In the second scenario I’m back in a school and find a students bleeding on the ground after being shot in the shoulder. I move past him and then into a room where a young man is standing over an older man while point a gun at the man. I tell the man to put the gun down but he just keeps yelling at the man. Again, I tell him he must put the gun down, but he shoots the man. I fire at the man and he turns and fires back at me.

After the simulation ends Samios replayed a recording of the scenario to show what happened.

“When you replay it you pick up things you did not pick up the first time around,” Samios said.

One of my shots missed and the second wounded the suspect in the shoulder. I realized that I did not aim at the supect on the first shot, but on the second had him lined up in the sight. Also, I noticed that when I had the gun up and looked through the sight it blocked much of my field of vision, especially on the lower part of my view.

Munger noted that when I came across the injured student I could have waited with him for medical help to arrive, but had to make the decision and chose to try and stop the suspect from shooting another person.

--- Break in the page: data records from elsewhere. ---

(* ===== verification/Scheduler.v ===== *)
(** The scheduler ([internal/scheduler/scheduler.go]): its configuration, the
    jitter of its timers, the unit of work it runs for a site under a claim,
    the renewal tick and the bounded fan-out. *)
From Stdlib Require Import Permutation.
From S2P Require Import Prelude GoStr TimeText SqlM FleetDb Claims.
Open Scope string_scope.
Open Scope Z_scope.
Open Scope wf_scope.
Open Scope sql_scope.

(** ** Definitions *)

Record scheduler := mk_scheduler {
  interval : Z; crawlInterval : Z; concurrency : Z; checkLeaseTTL : Z; crawlLeaseTTL : Z }.

(** [New]; durations are [int64] nanoseconds. *)
Definition New (iv civ conc : Z) : scheduler :=
  let iv := if iv <=? 0 then minute else iv in
  let civ := if civ <=? 0 then 6 * hour else civ in
  let conc := if conc <? 1 then 1 else conc in
  let ttl := wrap64 (2 * iv) in
  let ttl := if ttl <? minute then minute else ttl in
  let cttl := Z.quot civ 4 in
  let cttl := if cttl <? 30 * minute then 30 * minute else cttl in
  mk_scheduler iv civ conc ttl cttl.

(** [jitter(d)], for the value [r] that [rand.Int63n(2*spread)] draws. *)
Definition spread (d : Z) : Z := let s := Z.quot d 10 in if s <? second then second else s.
Definition jitter (d r : Z) : Z := d - spread d + r.

(** [siteIDs]. *)
Definition siteIDs : M db (list Z) :=
  query (fun d => List.map s_id (List.filter (fun s =>
    s.(s_enabled) && match s.(s_archived) with None => true | Some _ => false end) d.(sites))).

(** The workers of a crawl round. *)
Definition crawl_workers (s : scheduler) : Z :=
  let w := Z.quot s.(concurrency) 2 in
  let w := if w <? 1 then 1 else w in
  if 4 <? w then 4 else w.

(** [observationDue]: [last] is the newest [checked_at], [Some None] when it
    does not parse. *)
Definition observationDue (last : option (option Z)) (now maxAge : Z) : bool :=
  match last with
  | None => true
  | Some None => true
  | Some (Some t) => maxAge <? now - t
  end.

Inductive action := ACheck | ATls | ADns | ACrawl.

(** What the check round does for a claimed site: [tls] and [dns] are the
    configured services with their last observations. *)
Definition check_actions (tls dns : option (option (option Z))) (now : Z) : list action :=
  ([ACheck]
   ++ match tls with Some last => if observationDue last now (12 * hour) then [ATls] else [] | None => [] end
   ++ match dns with Some last => if observationDue last now hour then [ADns] else [] | None => [] end)%list.

(** The function [RunOnce] and [RunCrawlOnce] give to [runBounded]: claim, work,
    complete.  Errors of the store are logged.  [now] is the clock before the
    claim and [later] the clock when the work is done.  What goes on between the two,
    the renewals and the cancellation of the work, is in [round] below. *)
Definition begin_unit (kind : string) (id : Z) (o : string) (ttl now : Z) : M claims (option Z) :=
  let* r := attempt (ClaimDue kind id o now (now + ttl)) in
  ret (match r with Err _ => None | Ok g => g end).
Definition end_unit (kind : string) (id : Z) (o : string) (g step_ later : Z) : M claims unit :=
  attempt (CompleteClaim kind id o g (later + step_)) ;;; ret tt.
Definition run_unit (kind : string) (id : Z) (o : string) (ttl step_ : Z) (now later : Z)
    (work : list action) : M claims (list action) :=
  let* r := begin_unit kind id o ttl now in
  match r with
  | None => ret []
  | Some g => end_unit kind id o g step_ later ;;; ret work
  end.

Definition RunOnce_unit (s : scheduler) (id : Z) (o : string) (now later : Z)
    (tls dns : option (option (option Z))) : M claims (list action) :=
  run_unit "check" id o s.(checkLeaseTTL) s.(interval) now later (check_actions tls dns later).

Definition RunCrawlOnce_unit (s : scheduler) (id : Z) (o : string) (now later : Z) : M claims (list action) :=
  run_unit "crawl" id o s.(crawlLeaseTTL) s.(crawlInterval) now later [ACrawl].

(** One tick of [renewLoop]: keep going, or cancel the operation and stop. *)
Inductive tick := Keep | Cancel.
Definition lease_ttl (s : scheduler) (kind : string) : Z :=
  if kind =?s "crawl" then s.(crawlLeaseTTL) else s.(checkLeaseTTL).
Definition renew_every (s : scheduler) (kind : string) : Z := Z.quot (lease_ttl s kind) 3.
Definition renew_tick (s : scheduler) (kind : string) (id : Z) (o : string) (g now : Z) : M claims tick :=
  let* r := attempt (RenewClaim kind id o g (now + lease_ttl s kind)) in
  match r with
  | Err _ => ret Keep
  | Ok true => ret Keep
  | Ok false => ret Cancel
  end.

(** *** Many schedulers at work *)

(** A unit between its claim and its completion: [Cancelled] when a renewal found that
    the lease was lost and [cancel()] was called on the context of the work. *)
Inductive phase := Working (g : Z) | Cancelled (g : Z).
Abbreviation unit_of := (string * (string * Z))%type.
(** The table, the clock, and the units that are under way, by the owner that runs
    them and their slot. *)
Record shift := mk_shift { sh_claims : claims; sh_now : Z; sh_units : gmap unit_of phase }.
Definition due_after (s : scheduler) (kind : string) : Z := if kind =?s "crawl" then s.(crawlInterval) else s.(interval).

Section Rounds.
(** The configuration of each owner; [newOwnerID] never gives the empty name. *)
Variable conf : string -> scheduler.

Definition begins (o kind : string) (id : Z) (fl : faults) (st : shift) : shift :=
  let '(r, (t, _)) := begin_unit kind id o (lease_ttl (conf o) kind) st.(sh_now) (st.(sh_claims), fl) in
  mk_shift t st.(sh_now) (match r with Ok (Some g) => <[(o, (kind, id)) := Working g]> st.(sh_units) | _ => st.(sh_units) end).
Definition renews (o kind : string) (id g : Z) (fl : faults) (st : shift) : shift :=
  let '(r, (t, _)) := renew_tick (conf o) kind id o g st.(sh_now) (st.(sh_claims), fl) in
  mk_shift t st.(sh_now) (match r with Ok Cancel => <[(o, (kind, id)) := Cancelled g]> st.(sh_units) | _ => st.(sh_units) end).
Definition completes (o kind : string) (id g : Z) (fl : faults) (st : shift) : shift :=
  let '(_, (t, _)) := end_unit kind id o g (due_after (conf o) kind) st.(sh_now) (st.(sh_claims), fl) in
  mk_shift t st.(sh_now) (delete (o, (kind, id)) st.(sh_units)).
(** Work that was cancelled is completed too, with the context of the scheduler; a
    scheduler that dies leaves its claim behind. *)
Inductive round : shift -> shift -> Prop :=
| round_begins o kind id fl st : o <> "" -> st.(sh_units) !! (o, (kind, id)) = None -> round st (begins o kind id fl st)
| round_renews o kind id g fl st : st.(sh_units) !! (o, (kind, id)) = Some (Working g) -> round st (renews o kind id g fl st)
| round_completes o kind id g fl st : st.(sh_units) !! (o, (kind, id)) = Some (Working g) \/ st.(sh_units) !! (o, (kind, id)) = Some (Cancelled g) ->
    round st (completes o kind id g fl st)
| round_dies o k st : round st (mk_shift st.(sh_claims) st.(sh_now) (delete (o, k) st.(sh_units)))
| round_waits now' st : st.(sh_now) <= now' -> round st (mk_shift st.(sh_claims) now' st.(sh_units)).

(** The lease of whoever is at work has a second to run. *)
Definition timely (st : shift) : Prop := forall o k g c e, st.(sh_units) !! (o, k) = Some (Working g) -> st.(sh_claims) !! k = Some c -> holds c o g = true ->
  c.(lease_until) = Some e -> st.(sh_now) + second <= e.
Definition timely_round (st st' : shift) : Prop := round st st' /\ timely st'.
End Rounds.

Officers sometimes face these “damned if you do, damned if you don’t” situations, Munger said.

“If you shoot, they say, ‘Why did you shoot him?’ And, if you don’t shoot and the person shoots someone they say, ‘Why didn’t you shoot him?'” Munger said.

The training is a great way to practice how to deal with a situation officers hope never to encounter, such as a school shooting, or ones which are common.

“A traffic stop, or a domestic situation — those are situations officers encounter every single day,” Munger said.

The system also helps officers tune up their shooting, Munger said, with the pinpointing of where the gun is aiming and firing allowing the firearms instructors to diagnose problems.

Most of the time, the simulator is reserved for Watertown Police officers, but Munger said that all the Town Councilors were invited to try it out, and people who go through the Watertown Citizens’ Police Academy also get a chance to use it.